***** SOURCE RECORDS *****

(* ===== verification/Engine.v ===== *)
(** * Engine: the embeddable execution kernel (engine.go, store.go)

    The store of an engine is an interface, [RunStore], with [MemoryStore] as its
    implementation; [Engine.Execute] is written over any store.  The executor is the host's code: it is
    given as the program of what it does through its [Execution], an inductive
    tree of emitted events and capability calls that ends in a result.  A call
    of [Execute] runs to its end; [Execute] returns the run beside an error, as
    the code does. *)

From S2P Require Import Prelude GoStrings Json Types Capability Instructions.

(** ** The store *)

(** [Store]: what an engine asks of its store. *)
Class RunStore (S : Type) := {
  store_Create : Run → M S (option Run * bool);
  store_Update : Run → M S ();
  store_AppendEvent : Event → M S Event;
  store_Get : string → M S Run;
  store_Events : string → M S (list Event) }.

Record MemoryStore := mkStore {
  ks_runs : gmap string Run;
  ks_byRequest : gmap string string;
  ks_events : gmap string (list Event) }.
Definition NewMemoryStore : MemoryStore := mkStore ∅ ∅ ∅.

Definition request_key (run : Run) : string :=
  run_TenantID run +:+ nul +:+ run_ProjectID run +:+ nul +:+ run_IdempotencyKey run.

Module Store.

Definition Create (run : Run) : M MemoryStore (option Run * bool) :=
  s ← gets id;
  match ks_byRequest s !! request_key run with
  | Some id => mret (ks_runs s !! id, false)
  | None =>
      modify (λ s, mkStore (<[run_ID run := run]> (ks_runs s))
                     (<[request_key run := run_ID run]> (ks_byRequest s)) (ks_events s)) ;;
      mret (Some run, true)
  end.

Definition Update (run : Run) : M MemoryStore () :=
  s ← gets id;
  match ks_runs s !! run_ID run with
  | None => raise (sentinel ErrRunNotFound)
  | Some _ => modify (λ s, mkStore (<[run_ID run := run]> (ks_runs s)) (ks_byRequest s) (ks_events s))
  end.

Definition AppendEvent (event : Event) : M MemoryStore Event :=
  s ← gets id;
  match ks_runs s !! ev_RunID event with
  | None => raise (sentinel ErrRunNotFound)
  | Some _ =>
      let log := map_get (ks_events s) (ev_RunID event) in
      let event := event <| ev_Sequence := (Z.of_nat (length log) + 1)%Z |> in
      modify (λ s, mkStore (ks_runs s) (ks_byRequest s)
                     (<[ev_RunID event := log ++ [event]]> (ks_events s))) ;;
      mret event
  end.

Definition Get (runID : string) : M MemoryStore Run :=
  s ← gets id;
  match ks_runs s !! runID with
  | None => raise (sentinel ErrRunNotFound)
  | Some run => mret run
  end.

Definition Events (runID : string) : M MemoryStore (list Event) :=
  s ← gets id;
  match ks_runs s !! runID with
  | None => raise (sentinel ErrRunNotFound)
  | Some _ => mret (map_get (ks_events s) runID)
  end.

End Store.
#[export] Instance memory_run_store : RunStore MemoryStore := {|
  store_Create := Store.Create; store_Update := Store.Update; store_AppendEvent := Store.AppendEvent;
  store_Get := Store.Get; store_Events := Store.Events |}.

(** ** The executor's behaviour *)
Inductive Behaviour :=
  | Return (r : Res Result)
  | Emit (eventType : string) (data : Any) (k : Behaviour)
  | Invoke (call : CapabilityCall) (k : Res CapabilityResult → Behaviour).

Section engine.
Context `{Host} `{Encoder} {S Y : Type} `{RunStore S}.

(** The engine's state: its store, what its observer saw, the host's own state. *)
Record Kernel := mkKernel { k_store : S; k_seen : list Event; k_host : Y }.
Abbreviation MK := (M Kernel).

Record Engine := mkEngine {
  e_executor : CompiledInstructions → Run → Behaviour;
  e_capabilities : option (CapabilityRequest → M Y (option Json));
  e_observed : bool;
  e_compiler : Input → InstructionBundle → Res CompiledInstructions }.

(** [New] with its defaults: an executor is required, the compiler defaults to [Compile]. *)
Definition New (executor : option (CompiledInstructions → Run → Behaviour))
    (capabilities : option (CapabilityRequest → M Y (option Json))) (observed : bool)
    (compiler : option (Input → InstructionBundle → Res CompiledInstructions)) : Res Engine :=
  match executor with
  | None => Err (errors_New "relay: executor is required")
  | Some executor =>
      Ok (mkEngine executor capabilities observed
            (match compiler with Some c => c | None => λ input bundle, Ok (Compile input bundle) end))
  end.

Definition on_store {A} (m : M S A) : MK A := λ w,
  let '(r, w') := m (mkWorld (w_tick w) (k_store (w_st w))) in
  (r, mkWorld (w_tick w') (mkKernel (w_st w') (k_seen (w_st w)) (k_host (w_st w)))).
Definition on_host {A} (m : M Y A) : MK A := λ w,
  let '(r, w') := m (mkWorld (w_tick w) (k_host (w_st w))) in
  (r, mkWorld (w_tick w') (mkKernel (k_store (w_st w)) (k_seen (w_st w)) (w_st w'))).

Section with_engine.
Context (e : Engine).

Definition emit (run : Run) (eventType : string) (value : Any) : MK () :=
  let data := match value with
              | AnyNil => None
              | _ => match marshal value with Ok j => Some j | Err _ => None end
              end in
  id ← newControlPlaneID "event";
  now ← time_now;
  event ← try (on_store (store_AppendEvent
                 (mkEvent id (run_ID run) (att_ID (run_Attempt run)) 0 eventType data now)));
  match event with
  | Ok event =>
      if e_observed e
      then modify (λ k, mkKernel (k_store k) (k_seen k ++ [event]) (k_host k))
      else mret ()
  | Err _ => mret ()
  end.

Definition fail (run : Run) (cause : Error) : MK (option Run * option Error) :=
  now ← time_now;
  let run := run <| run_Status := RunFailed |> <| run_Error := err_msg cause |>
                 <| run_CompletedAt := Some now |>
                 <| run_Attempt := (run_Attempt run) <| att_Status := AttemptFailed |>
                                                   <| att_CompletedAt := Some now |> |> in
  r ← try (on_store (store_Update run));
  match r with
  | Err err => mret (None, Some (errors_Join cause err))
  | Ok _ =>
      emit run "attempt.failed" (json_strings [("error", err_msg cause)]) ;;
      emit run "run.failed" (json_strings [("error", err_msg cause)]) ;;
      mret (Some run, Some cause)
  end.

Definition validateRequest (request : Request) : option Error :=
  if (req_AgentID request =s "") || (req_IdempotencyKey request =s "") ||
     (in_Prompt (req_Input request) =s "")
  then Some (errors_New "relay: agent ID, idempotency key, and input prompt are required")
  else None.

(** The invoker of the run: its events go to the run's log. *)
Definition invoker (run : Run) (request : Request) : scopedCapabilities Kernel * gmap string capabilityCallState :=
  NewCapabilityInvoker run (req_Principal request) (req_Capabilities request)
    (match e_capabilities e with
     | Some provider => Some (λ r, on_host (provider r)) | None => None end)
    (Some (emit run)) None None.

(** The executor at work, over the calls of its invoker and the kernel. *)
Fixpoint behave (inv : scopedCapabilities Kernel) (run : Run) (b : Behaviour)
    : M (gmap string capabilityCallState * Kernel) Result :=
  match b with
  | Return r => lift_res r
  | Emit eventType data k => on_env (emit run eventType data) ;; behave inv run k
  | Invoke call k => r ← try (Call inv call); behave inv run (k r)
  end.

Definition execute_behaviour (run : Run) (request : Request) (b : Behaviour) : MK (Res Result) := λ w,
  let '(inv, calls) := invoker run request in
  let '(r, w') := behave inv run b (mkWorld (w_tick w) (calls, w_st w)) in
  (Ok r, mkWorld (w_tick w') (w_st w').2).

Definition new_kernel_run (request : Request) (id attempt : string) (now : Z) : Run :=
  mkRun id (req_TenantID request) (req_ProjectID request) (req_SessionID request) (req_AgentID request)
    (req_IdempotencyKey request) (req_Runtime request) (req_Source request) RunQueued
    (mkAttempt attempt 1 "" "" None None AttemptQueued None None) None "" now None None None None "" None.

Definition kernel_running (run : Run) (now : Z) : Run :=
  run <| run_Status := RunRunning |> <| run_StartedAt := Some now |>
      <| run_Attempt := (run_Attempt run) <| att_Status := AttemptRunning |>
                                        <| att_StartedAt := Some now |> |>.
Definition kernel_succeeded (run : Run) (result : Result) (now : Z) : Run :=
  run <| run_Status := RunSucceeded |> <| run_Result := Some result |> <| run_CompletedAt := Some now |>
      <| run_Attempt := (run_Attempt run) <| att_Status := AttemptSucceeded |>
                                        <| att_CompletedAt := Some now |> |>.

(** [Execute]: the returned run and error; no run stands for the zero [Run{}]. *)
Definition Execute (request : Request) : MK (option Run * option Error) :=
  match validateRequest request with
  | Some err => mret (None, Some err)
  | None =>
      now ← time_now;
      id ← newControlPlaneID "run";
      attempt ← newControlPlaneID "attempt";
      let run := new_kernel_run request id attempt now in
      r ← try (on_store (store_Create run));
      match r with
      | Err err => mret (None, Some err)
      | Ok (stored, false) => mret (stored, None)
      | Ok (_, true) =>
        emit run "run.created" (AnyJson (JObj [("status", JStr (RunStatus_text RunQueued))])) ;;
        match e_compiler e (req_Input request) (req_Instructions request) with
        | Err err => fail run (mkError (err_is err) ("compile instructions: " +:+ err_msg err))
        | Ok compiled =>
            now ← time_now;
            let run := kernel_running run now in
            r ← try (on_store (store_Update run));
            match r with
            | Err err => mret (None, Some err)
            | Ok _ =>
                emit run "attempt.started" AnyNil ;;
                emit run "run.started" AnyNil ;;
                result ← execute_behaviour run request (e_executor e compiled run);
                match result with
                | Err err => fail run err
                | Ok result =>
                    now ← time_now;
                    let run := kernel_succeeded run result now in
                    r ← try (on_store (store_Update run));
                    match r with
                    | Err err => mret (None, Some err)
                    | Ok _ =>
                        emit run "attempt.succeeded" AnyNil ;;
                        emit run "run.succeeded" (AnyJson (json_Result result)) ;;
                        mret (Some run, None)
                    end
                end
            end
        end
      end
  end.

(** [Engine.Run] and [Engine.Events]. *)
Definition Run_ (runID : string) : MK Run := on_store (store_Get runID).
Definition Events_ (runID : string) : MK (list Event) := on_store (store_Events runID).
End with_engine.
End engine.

*****

TASK TO COMPLETE
Your answer should be one number: how many lines of the records hold "does".

YOUR RESPONSE
2